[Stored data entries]
──────────────────────────────

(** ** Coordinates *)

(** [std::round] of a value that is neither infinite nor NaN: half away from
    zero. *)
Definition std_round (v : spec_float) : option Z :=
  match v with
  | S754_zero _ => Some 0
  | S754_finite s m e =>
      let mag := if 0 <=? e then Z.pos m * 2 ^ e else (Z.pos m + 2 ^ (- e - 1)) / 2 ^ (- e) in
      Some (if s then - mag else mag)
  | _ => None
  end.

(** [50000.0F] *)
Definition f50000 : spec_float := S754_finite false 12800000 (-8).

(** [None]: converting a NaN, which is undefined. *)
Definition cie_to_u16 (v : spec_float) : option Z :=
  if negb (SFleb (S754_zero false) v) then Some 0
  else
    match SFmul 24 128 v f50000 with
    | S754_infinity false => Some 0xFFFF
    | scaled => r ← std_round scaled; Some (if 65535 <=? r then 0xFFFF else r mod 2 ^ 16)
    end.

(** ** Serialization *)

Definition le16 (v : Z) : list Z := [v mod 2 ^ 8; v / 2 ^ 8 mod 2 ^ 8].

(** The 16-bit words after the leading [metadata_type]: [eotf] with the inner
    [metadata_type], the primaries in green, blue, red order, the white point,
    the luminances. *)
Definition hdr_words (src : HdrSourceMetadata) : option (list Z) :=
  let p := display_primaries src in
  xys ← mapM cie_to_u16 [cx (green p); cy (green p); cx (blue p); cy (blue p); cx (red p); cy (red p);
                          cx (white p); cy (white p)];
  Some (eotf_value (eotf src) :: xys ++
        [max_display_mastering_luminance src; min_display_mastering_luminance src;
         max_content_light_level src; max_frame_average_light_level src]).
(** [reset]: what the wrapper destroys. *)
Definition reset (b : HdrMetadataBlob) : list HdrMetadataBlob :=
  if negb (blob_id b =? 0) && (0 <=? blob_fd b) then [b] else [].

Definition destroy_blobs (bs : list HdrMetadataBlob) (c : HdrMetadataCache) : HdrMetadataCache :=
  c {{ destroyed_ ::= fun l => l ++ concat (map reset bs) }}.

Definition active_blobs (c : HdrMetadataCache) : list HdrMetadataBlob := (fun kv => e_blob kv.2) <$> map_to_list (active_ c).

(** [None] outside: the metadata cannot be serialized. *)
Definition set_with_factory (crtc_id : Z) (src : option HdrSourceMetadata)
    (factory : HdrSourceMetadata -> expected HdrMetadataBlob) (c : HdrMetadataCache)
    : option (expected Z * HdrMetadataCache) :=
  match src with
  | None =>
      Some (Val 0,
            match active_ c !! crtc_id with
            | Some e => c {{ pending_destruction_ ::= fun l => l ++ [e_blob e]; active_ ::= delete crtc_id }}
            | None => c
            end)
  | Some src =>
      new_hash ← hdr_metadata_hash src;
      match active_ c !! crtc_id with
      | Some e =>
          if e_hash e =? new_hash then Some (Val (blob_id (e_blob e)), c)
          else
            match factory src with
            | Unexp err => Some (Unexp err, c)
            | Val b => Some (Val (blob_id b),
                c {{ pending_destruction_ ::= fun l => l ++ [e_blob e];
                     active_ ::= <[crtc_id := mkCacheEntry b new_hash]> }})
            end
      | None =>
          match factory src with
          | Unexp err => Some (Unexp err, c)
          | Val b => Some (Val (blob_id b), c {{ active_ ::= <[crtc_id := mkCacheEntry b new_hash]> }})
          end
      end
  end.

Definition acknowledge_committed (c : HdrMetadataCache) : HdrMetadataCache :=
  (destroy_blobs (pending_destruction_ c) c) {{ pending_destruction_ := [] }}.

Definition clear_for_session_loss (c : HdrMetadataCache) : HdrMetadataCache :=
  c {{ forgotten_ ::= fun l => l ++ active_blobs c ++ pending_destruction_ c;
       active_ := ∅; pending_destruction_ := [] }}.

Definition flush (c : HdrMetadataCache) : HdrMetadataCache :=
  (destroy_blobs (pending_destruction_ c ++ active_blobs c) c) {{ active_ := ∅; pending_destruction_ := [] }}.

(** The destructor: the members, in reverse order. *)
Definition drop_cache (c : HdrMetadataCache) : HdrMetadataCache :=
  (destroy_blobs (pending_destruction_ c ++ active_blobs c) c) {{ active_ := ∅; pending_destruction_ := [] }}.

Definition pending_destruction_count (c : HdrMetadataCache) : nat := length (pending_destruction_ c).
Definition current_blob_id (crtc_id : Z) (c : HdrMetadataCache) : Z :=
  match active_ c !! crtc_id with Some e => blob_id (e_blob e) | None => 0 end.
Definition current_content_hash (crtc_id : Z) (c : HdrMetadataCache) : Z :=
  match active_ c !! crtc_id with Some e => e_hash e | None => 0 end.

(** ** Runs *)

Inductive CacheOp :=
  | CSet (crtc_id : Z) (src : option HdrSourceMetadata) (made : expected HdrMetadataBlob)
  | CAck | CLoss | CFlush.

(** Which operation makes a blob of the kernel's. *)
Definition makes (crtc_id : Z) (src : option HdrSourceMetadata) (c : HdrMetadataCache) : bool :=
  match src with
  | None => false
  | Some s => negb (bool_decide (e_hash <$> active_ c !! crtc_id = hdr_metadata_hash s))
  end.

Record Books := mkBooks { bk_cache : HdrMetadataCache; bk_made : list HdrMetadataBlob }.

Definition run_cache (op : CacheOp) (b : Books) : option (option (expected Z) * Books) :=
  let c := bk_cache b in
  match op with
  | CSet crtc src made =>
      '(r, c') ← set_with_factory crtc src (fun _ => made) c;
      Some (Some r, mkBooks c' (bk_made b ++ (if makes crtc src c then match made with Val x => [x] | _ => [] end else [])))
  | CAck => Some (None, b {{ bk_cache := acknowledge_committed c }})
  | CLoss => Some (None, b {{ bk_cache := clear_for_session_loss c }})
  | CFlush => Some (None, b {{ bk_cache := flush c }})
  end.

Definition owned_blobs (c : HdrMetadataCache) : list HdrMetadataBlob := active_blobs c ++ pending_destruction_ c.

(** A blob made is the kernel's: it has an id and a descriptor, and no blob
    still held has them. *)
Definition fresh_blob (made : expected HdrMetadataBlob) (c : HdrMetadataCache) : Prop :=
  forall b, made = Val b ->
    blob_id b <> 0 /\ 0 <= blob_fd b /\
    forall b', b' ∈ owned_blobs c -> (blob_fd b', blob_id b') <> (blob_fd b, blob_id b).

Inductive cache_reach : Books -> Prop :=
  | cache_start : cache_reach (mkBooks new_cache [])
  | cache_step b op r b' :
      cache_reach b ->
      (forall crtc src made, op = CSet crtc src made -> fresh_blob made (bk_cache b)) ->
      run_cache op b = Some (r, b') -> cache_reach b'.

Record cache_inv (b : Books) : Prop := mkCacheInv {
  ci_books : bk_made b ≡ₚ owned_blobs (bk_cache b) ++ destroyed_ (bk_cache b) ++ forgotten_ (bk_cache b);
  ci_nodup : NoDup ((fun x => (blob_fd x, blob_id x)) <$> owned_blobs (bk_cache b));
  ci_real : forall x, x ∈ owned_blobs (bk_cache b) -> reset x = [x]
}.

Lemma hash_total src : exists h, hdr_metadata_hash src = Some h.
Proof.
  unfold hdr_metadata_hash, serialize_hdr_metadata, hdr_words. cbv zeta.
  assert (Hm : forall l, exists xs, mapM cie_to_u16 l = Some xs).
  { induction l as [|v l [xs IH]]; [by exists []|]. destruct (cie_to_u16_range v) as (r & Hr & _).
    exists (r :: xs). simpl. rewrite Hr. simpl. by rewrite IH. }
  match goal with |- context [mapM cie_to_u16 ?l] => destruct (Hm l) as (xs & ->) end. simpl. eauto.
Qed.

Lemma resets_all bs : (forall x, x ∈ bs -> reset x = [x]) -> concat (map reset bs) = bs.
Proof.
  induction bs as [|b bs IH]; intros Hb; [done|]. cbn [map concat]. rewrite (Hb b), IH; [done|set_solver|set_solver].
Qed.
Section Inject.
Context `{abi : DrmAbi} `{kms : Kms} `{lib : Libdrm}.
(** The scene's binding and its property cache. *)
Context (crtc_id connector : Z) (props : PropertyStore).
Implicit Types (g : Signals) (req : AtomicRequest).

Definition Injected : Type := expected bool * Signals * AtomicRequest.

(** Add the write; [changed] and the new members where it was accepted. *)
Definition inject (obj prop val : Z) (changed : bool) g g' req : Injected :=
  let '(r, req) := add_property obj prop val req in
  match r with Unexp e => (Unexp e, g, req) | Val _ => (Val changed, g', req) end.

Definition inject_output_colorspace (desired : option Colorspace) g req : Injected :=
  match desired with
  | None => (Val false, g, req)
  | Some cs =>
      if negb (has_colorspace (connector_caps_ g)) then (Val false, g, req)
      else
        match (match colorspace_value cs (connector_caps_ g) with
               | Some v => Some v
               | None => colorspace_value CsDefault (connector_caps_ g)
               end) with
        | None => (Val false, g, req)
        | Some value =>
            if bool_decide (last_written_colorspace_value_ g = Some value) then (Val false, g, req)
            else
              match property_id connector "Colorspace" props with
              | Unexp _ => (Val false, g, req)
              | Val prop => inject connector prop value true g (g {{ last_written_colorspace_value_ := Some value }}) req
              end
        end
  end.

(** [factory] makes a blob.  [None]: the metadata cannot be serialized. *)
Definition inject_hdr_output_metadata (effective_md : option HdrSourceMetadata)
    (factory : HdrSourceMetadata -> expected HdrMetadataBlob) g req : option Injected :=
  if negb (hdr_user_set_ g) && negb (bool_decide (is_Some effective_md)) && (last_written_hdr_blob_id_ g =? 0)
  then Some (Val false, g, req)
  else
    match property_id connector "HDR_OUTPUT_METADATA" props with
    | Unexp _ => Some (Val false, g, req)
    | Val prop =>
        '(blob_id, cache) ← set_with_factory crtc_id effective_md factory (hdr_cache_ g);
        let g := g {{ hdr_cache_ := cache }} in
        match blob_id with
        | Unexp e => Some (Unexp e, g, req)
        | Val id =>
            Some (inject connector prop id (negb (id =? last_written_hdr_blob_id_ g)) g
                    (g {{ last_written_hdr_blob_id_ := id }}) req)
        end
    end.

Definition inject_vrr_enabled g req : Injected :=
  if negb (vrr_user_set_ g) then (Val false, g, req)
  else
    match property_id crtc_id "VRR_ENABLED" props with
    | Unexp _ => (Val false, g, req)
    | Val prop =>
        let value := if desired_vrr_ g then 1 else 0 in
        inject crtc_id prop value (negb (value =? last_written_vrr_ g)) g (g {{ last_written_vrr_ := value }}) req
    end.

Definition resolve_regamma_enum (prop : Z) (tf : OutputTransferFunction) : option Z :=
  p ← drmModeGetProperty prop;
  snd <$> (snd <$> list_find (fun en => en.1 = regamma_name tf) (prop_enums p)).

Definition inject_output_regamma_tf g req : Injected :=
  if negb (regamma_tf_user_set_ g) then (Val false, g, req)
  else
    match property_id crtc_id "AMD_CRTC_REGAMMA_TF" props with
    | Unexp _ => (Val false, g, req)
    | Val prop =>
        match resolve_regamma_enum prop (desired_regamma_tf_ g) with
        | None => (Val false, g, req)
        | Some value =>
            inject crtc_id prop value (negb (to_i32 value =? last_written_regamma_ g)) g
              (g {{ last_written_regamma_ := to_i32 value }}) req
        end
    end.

──────────────────────────────

## THE TASK
In the records above, find each line holding "blue" and copy it.

## ANSWER FOR THIS EXERCISE
    [metadata_type], the primaries in green, blue, red order, the white point,
  xys ← mapM cie_to_u16 [cx (green p); cy (green p); cx (blue p); cy (blue p); cx (red p); cy (red p);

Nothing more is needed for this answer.